__MATERIAL PROVIDED__
(** The IBC handler over two keepers, and over the same keepers wrapped to
    record their calls. *)
Definition ibc_plain {St : Type}
    (convertWasmIBCTimeoutHeightToCosmosHeight :
       option wasmvmtypes.IBCTimeoutBlock -> channeltypes.Height)
    (ChannelCapabilityPath : string -> string -> string)
    (chk : ChannelKeeper St) (cak : CapabilityKeeper St) : Messenger St :=
  IBCRawPacketHandler_DispatchMsg
    convertWasmIBCTimeoutHeightToCosmosHeight ChannelCapabilityPath
    (NewIBCRawPacketHandler chk cak).

Definition ibc_recorded {St : Type}
    (convertWasmIBCTimeoutHeightToCosmosHeight :
       option wasmvmtypes.IBCTimeoutBlock -> channeltypes.Height)
    (ChannelCapabilityPath : string -> string -> string)
    (chk : ChannelKeeper St) (cak : CapabilityKeeper St)
    : Messenger (St * list Call) :=
  IBCRawPacketHandler_DispatchMsg
    convertWasmIBCTimeoutHeightToCosmosHeight ChannelCapabilityPath
    (NewIBCRawPacketHandler
       (recorded_ChannelKeeper chk) (recorded_CapabilityKeeper cak)).

(** The burn handler over a ledger and a logger, and over the same ones
    wrapped to record their calls. *)
Definition burn_plain {St : Type} (ModuleName : string)
    (convertWasmCoinsToSdkCoins :
       list wasmvmtypes.Coin -> sdk.Coins * option error)
    (moduleLogger : Logger St) (burner : Burner St) : Messenger St :=
  NewBurnCoinMessageHandler ModuleName convertWasmCoinsToSdkCoins
    moduleLogger burner.

Definition burn_recorded {St : Type} (ModuleName : string)
    (convertWasmCoinsToSdkCoins :
       list wasmvmtypes.Coin -> sdk.Coins * option error)
    (moduleLogger : Logger St) (burner : Burner St)
    : Messenger (St * list Call) :=
  NewBurnCoinMessageHandler ModuleName convertWasmCoinsToSdkCoins
    (recorded_Logger moduleLogger) (recorded_Burner burner).

(** Unfolds the IBC handler over recording keepers. *)
Ltac step_ibc :=
  unfold ibc_recorded, IBCRawPacketHandler_DispatchMsg;
  cbn [channelKeeper capabilityKeeper NewIBCRawPacketHandler
       recorded_ChannelKeeper recorded_CapabilityKeeper
       GetNextSequenceSend GetChannel GetCapability SendPacket].

(* ================================================================== *)
(** ** A small deployment

    Concrete collaborators over a store that counts the writes made to
    it, used to run the handlers on examples. *)
Module Scenario.

Definition Store : Type := nat.

Definition C1 : sdk.AccAddress := [x01].
Definition C2 : sdk.AccAddress := [x02].

Definition ModuleName : string := "wasm".

(** A decimal amount, or nothing when the string is not a number. *)
Definition convertCoin (c : wasmvmtypes.Coin) : option sdk.Coin :=
  match NilEmpty.uint_of_string (wasmvmtypes.Amount c) with
  | Some u => Some (sdk.mkCoin (wasmvmtypes.Denom c) (Z.of_uint u))
  | None => None
  end.

Fixpoint convertCoins (cs : list wasmvmtypes.Coin) : sdk.Coins * option error :=
  match cs with
  | [] => ([], None)
  | c :: rest =>
      match convertCoin c with
      | None => ([], Some (Root (ErrOther "invalid amount")))
      | Some k =>
          match convertCoins rest with
          | (ks, None) => (k :: ks, None)
          | (_, Some e) => ([], Some e)
          end
      end
  end.

Definition convertHeight (b : option wasmvmtypes.IBCTimeoutBlock)
    : channeltypes.Height :=
  match b with
  | None => channeltypes.mkHeight 0 0
  | Some b =>
      channeltypes.mkHeight (wasmvmtypes.Revision b) (wasmvmtypes.Height b)
  end.

Definition capabilityPath (portID channelID : string) : string :=
  "capabilities/ports/" ++ portID ++ "/channels/" ++ channelID.

Definition logger : Logger Store :=
  {| Info := fun _ _ => ret tt |}.

(** A ledger where every call succeeds and writes once. *)
Definition bank : Burner Store :=
  {| BurnCoins := fun _ _ s => (None, S s);
     SendCoinsFromAccountToModule := fun _ _ _ s => (None, S s) |}.

(** A ledger where the sender never has the funds. *)
Definition emptyBank : Burner Store :=
  {| BurnCoins := fun _ _ s => (None, S s);
     SendCoinsFromAccountToModule := fun _ _ _ s =>
       (Some (Root (ErrOther "insufficient funds")), s) |}.

Definition counterparty : channeltypes.Counterparty :=
  channeltypes.mkCounterparty "transfer" "channel-7".

Definition openChannel : channeltypes.Channel :=
  channeltypes.mkChannel 3 1 counterparty ["connection-0"] "ics20-1".

(** A channel keeper that knows every channel, at sequence 42. *)
Definition channels : ChannelKeeper Store :=
  {| GetNextSequenceSend := fun _ _ => ret (42%N, true);
     GetChannel := fun _ _ => ret (openChannel, true);
     SendPacket := fun _ _ s => (None, S s) |}.

Definition capabilities : CapabilityKeeper Store :=
  {| GetCapability := fun _ =>
       ret (Some (channeltypes.mkCapability 5), true) |}.

(** A capability keeper that owns nothing. *)
Definition noCapabilities : CapabilityKeeper Store :=
  {| GetCapability := fun _ => ret (None, false) |}.

Definition transferred : sdk.Event := sdk.mkEvent "transfer" [("amount", "1")].

(** A handler that succeeds, writes once and answers with the type URL of
    the message as data. *)
Definition bankHandler : Handler Store :=
  fun msg s =>
    (inl (sdk.mkResult (list_byte_of_string (sdk.TypeURL msg)) ""
            [transferred]),
     S s).

(** The service router knows one kind of message. *)
Definition serviceRouter : MsgServiceRouter Store :=
  {| msr_Handler := fun msg =>
       if String.eqb (sdk.TypeURL msg) "/cosmos.bank.v1beta1.MsgSend"
       then Some bankHandler else None |}.

(** The legacy router knows one route. *)
Definition legacyRouter : Router Store :=
  {| Route := fun path =>
       ret (if String.eqb path "bank" then Some bankHandler else None) |}.

(** An encoder that yields a fixed batch for custom messages and does not
    know the others. *)
Definition encoderOf (batch : list sdk.Msg) : msgEncoder Store :=
  {| Encode := fun _ _ msg =>
       match wasmvmtypes.Custom msg with
       | Some _ => ret (batch, None)
       | None => ret ([], Some (Wrap (Root ErrUnknownMsg) "unknown variant"))
       end |}.

Definition custom : wasmvmtypes.CosmosMsg :=
  wasmvmtypes.mkCosmosMsg None None (Some "{}").

(** A bank send signed by [C1], known to the service router. *)
Definition sendFromC1 : sdk.Msg :=
  sdk.mkMsg "/cosmos.bank.v1beta1.MsgSend" None [C1] (Some "bank")
    "{FromAddress:C1}".

(** An operation that asks for the signatures of [C1] and [C2]. *)
Definition sendFromBoth : sdk.Msg :=
  sdk.mkMsg "/cosmos.bank.v1beta1.MsgMultiSend" None [C1; C2] (Some "bank")
    "{Inputs:[C1 C2]}".

(** An operation that declares no signer. *)
Definition unsigned : sdk.Msg :=
  sdk.mkMsg "/cosmos.bank.v1beta1.MsgSend" None [] (Some "bank") "{}".

(** A legacy operation signed by [C1], unknown to the service router. *)
Definition legacySend : sdk.Msg :=
  sdk.mkMsg "/legacy.MsgSend" None [C1] (Some "bank") "{legacy}".


(** A legacy operation on a route nobody registered. *)
Definition legacyVote : sdk.Msg :=
  sdk.mkMsg "/legacy.MsgVote" None [C1] (Some "gov") "{vote}".

(** [BankBurn{amount: [100 uatom]}]. *)
Definition burn100 : wasmvmtypes.CosmosMsg :=
  wasmvmtypes.mkCosmosMsg
    (Some (wasmvmtypes.mkBankMsg None
             (Some (wasmvmtypes.mkBurnMsg [wasmvmtypes.mkCoin "uatom" "100"]))))
    None None.

Definition packetMsg : wasmvmtypes.SendPacketMsg :=
  wasmvmtypes.mkSendPacketMsg "channel-0" [x01; x02]
    (wasmvmtypes.mkIBCTimeout (Some (wasmvmtypes.mkIBCTimeoutBlock 1 1000)) 0).

(** [IBCSendPacket] on channel-0. *)
Definition sendPacket : wasmvmtypes.CosmosMsg :=
  wasmvmtypes.mkCosmosMsg None
    (Some (wasmvmtypes.mkIBCMsg (Some packetMsg) None)) None.

Definition sdkHandler (msgRouter : option (MsgServiceRouter Store))
    (batch : list sdk.Msg) : SDKMessageHandler Store :=
  NewSDKMessageHandler legacyRouter msgRouter (encoderOf batch).

Definition ibcHandler : Messenger Store :=
  ibc_plain convertHeight capabilityPath channels capabilities.

Definition burnHandler : Messenger Store :=
  burn_plain ModuleName convertCoins logger bank.

(** The handlers of the default chain, in its order. *)
Definition defaultHandlers : list (Messenger Store) :=
  [ SDKMessageHandler_DispatchMsg
      (sdkHandler (Some serviceRouter) [sendFromC1]);
    ibcHandler;
    burnHandler ].

(** A message that carries a send-packet part and a burn part at once,
    as the struct allows. *)
Definition packetAndBurn : wasmvmtypes.CosmosMsg :=
  wasmvmtypes.mkCosmosMsg
    (Some (wasmvmtypes.mkBankMsg None
             (Some (wasmvmtypes.mkBurnMsg [wasmvmtypes.mkCoin "uatom" "100"]))))
    (Some (wasmvmtypes.mkIBCMsg (Some packetMsg) None)) None.

End Scenario.

(* ================================================================== *)
(** ** Properties of the chain *)

Section ChainFacts.

Variable St : Type.
Variables (contractAddr : sdk.AccAddress) (contractIBCPortID : string).
Variable msg : wasmvmtypes.CosmosMsg.

(** Handlers that report the unknown-message signal are passed over: the
    loop goes on with the handlers after them. *)
Lemma chain_loop_passes_over (pre rest : list (Messenger St)) :
  forall s s1,
    all_report_unknown pre contractAddr contractIBCPortID msg s = Some s1 ->
    chain_loop (pre ++ rest) contractAddr contractIBCPortID msg s
    = chain_loop rest contractAddr contractIBCPortID msg s1.
Proof.
  induction pre as [|h pre IH]; intros s s1 Hskip; simpl in *.
  - now inversion Hskip.
  - unfold bind.
    destruct (h contractAddr contractIBCPortID msg s) as [[[ev d] err] s'].
    destruct err as [e|]; simpl in Hskip; [|discriminate].
    destruct (errors_Is e ErrUnknownMsg); [|discriminate].
    now apply IH.
Qed.

(** A handler whose error is nil, or is not the unknown-message signal,
    ends the loop with its own result. *)
Lemma chain_loop_stops (h : Messenger St) (rest : list (Messenger St)) :
  forall s events data err s1,
    h contractAddr contractIBCPortID msg s = ((events, data, err), s1) ->
    is_unknown_msg err = false ->
    chain_loop (h :: rest) contractAddr contractIBCPortID msg s
    = ((events, data, err), s1).
Proof.
  intros s events data err s1 Hh Hdec; simpl; unfold bind.
  rewrite Hh.
  destruct err as [e|]; simpl in *; [|reflexivity].
  now rewrite Hdec.
Qed.

(** What the wrapped handlers add: the positions invoked. *)
Lemma recorded_passes_over (pre rest : list (Messenger St)) :
  forall i s s1 calls,
    all_report_unknown pre contractAddr contractIBCPortID msg s = Some s1 ->
    chain_loop (recorded_handlers i (pre ++ rest))
      contractAddr contractIBCPortID msg (s, calls)
    = chain_loop (recorded_handlers (i + List.length pre) rest)
        contractAddr contractIBCPortID msg
        (s1, calls ++ map Call_DispatchMsg (seq i (List.length pre))).
Proof.
  induction pre as [|h pre IH]; intros i s s1 calls Hskip; simpl in *.
  - inversion Hskip; subst.
    now rewrite Nat.add_0_r, app_nil_r.
  - unfold bind, recorded.
    destruct (h contractAddr contractIBCPortID msg s) as [[[ev d] err] s'].
    destruct err as [e|]; simpl in Hskip; [|discriminate].
    destruct (errors_Is e ErrUnknownMsg); [|discriminate].
    rewrite (IH (S i) s' s1 (calls ++ [Call_DispatchMsg i]) Hskip).
    rewrite <- app_assoc; simpl.
    now rewrite Nat.add_succ_r.
Qed.

Lemma recorded_stops (h : Messenger St) (rest : list (Messenger St)) :
  forall i s events data err s1 calls,
    h contractAddr contractIBCPortID msg s = ((events, data, err), s1) ->
    is_unknown_msg err = false ->
    chain_loop (recorded_handlers i (h :: rest))
      contractAddr contractIBCPortID msg (s, calls)
    = ((events, data, err), (s1, calls ++ [Call_DispatchMsg i])).
Proof.
  intros i s events data err s1 calls Hh Hdec; simpl; unfold bind, recorded.
  rewrite Hh.
  destruct err as [e|]; simpl in *; [|reflexivity].
  now rewrite Hdec.
Qed.

(** With no handler left the loop ends with the wrapped sentinel. *)
Lemma chain_loop_exhausted (hs : list (Messenger St)) :
  forall s s1,
    all_report_unknown hs contractAddr contractIBCPortID msg s = Some s1 ->
    chain_loop hs contractAddr contractIBCPortID msg s
    = (([], [], Some (Wrap (Root ErrUnknownMsg) "no handler found")), s1).
Proof.
  intros s s1 Hskip.
  rewrite <- (app_nil_r hs).
  now rewrite (chain_loop_passes_over hs [] s Hskip).
Qed.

__AIM OF THE TASK__
Could you restate word for word the lines above from the one containing "forall i s s1" through the one containing "List.length pre) rest)", both included, and nothing else?

__THE ANSWER__
  forall i s s1 calls,
    all_report_unknown pre contractAddr contractIBCPortID msg s = Some s1 ->
    chain_loop (recorded_handlers i (pre ++ rest))
      contractAddr contractIBCPortID msg (s, calls)
    = chain_loop (recorded_handlers (i + List.length pre) rest)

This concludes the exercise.